Other interior parts of the crew module cabin also are 3D-printed, including covers that go over wiring and other components as well as 3D-printed air conditioning ducts.
Weber is working her dream job on Starliner, which she sees as a way to serve her country. She comes from a family with strong service in the military, including grandparents who served during World War II. Her grandmother was a crane operator and one of the original “Rosie the Riveters” — women who worked in factories and shipyards during WWII.
“There’s always been a deep connection with me and my family to serve our country and I’m doing that by working on the space program.
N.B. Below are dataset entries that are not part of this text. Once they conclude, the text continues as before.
Lemma pace_untimed PERIOD t0 t1 : untimed (fst (pace PERIOD t0 t1)) = [].
Proof. unfold pace. now destruct (_ <? _). Qed.

Lemma frame_Hang MAX PERIOD (f : Frame) (st : Locals) (tr : list Call) :
  poll_loop MAX (pending f) st = (tr, Hang) ->
  frame MAX PERIOD f st = (SDL_GetTicks (start_ticks f) :: tr, Hang).
Proof. intros H. unfold frame. rewrite bind_call, H. reflexivity. Qed.

(** The calls of an iteration, clock calls apart, are those of its polling
    loop, followed by the drawing when the polling loop falls through. *)
Lemma frame_untimed MAX PERIOD (f : Frame) (st : Locals) :
  untimed (fst (frame MAX PERIOD f st)) =
  untimed (fst (poll_loop MAX (pending f) st))
    ++ match snd (poll_loop MAX (pending f) st) with
       | Done _ => [ViewportDrawImage]
       | _ => []
       end.
Proof.
  destruct (poll_loop MAX (pending f) st) as [tr [st'|status|]] eqn:E;
    cbn [fst snd].
  - rewrite (frame_Done MAX PERIOD f st st' tr E). cbn [fst].
    change (SDL_GetTicks (start_ticks f) :: ?l)
      with ([SDL_GetTicks (start_ticks f)] ++ l).
    rewrite !untimed_app, pace_untimed. reflexivity.
  - rewrite (frame_Exit MAX PERIOD f st tr status E). cbn [fst].
    now rewrite app_nil_r.
  - rewrite (frame_Hang MAX PERIOD f st tr E). cbn [fst].
    now rewrite app_nil_r.
Qed.

(** X14. Runs do not depend on the clock.  Two runs of the main loop from
    the same locals over the same pending events end the same way and make
    the same calls in the same order, reads of the clock and waits apart,
    whatever the tick counts and whatever the frame period: a slow frame
    changes nothing but the waits. *)
Theorem run_independent_of_clock (MAX PERIOD PERIOD' : Z)
    (frames frames' : list Frame) (st : Locals) :
  map pending frames = map pending frames' ->
  snd (main_loop MAX PERIOD frames st) = snd (main_loop MAX PERIOD' frames' st)
  /\
  untimed (fst (main_loop MAX PERIOD frames st)) =
  untimed (fst (main_loop MAX PERIOD' frames' st)).
Proof.
  revert frames' st.
  induction frames as [|f frames IH]; intros [|f' frames'] st Hp;
    try discriminate Hp; [now split|].
  injection Hp as Hf Hp. cbn [main_loop].
  pose proof (frame_ending MAX PERIOD f st) as E.
  pose proof (frame_ending MAX PERIOD' f' st) as E'.
  pose proof (frame_untimed MAX PERIOD f st) as U.
  pose proof (frame_untimed MAX PERIOD' f' st) as U'.
  rewrite <- Hf in E', U'. rewrite <- E' in E. rewrite <- U' in U.
  unfold bind. rewrite E.
  destruct (snd (frame MAX PERIOD' f' st)) as [st1| |]; cbn [fst snd];
    [|now split|now split].
  destruct (IH frames' st1 Hp) as [IHs IHu].
  split; [exact IHs|]. now rewrite !untimed_app, U, IHu.
Qed.

Lemma run_independent_of_clock_witness :
  let events := [at_mouse (SDL_MOUSEWHEEL 1); at_mouse (SDL_MOUSEMOTION 5 6)] in
  snd (main_loop 8 16 [mkFrame 100 events 104] initial_locals) =
  snd (main_loop 8 33 [mkFrame 4294967000 events 900] initial_locals) /\
  untimed (fst (main_loop 8 16 [mkFrame 100 events 104] initial_locals)) =
  untimed (fst (main_loop 8 33 [mkFrame 4294967000 events 900]
                  initial_locals)).
Proof.
  intros events.
  apply (run_independent_of_clock 8 16 33). reflexivity.
Defined.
I love what I do,” Weber said.
In the eighth grade after taking a trip to NASA’s Johnson Space Center and then later watching the movie “Apollo 13,” she knew she wanted to be an aerospace engineer.
“I realized then I had a passion for spaceflight. I was enamored by the events that occurred [during the Apollo 13 mission] and what the engineers had to do to bring the astronauts home,” Weber said. “I always said I wanted to help design and build a spacecraft that was safe for astronauts and to bring them home safely.”
Following the Space Shuttle Columbia tragedy while in college at the University of Texas at Austin, her desire only grew. After graduating and spending three years working on the F-22 Raptor fighter aircraft for Lockheed Martin, she got her chance to come to Boeing in 2008 and work on the on-orbit configuration and installation team supporting the International Space Station.
Just shortly after the last shuttle mission, she joined Starliner in 2011 as part of an engineering rotation program and selected the interior cabin as the area of the spacecraft she wanted to help develop. Her work toward safety has earned her the Silver Snoopy Award presented by NASA astronauts for outstanding achievements related to human flight safety or mission success.
She’s had the honor of working closely with astronauts not only properly fitting them into seats for upcoming crew missions, but she also is the Launch Pad Team lead helping to build procedures and extensive training to ensure safety of the team and the crew prior to launch.
“We are at the launch pad within minutes of launch and assisting crew members into their seat. My team is the last team to see the astronauts before they launch,” she said. Working so closely with astronauts, who have actively helped with the cabin design, has been “part of a dream and extremely educational,” she added.
Weber relies on astronauts to tell her how things work in zero gravity. “I bounce ideas off of them to know if the designs will meet their needs,” Weber said. “I love the fact that any of the astronauts can call me or text me with any concern or request they have and I love being accessible to them. It means a lot that they can trust me. I want them to know I will always have their best interest and safety in mind.”
Outside of work, Weber also has a strong need to give back and help in the STEM fields of science, technology, engineering and math — especially encouraging Hispanic youth. A lifetime member of the Society of Hispanic Professional Engineers (SHPE), she was recently appointed to the organization’s board of directors.
“Hispanics make up only 7 percent of all STEM fields, though Hispanics make up about 20 percent of the general population. SHPE’s primary objective is to help close that gap,” Weber said. She speaks to various college and community groups at least six times a year.
“I love encouraging people to pursue STEM fields,” Weber said. “You don’t see a lot of people who look like me who are women or who are Hispanic in STEM fields. I think diversity and inclusion is extremely important. That’s how we can make amazing things — because we do have that diversity.”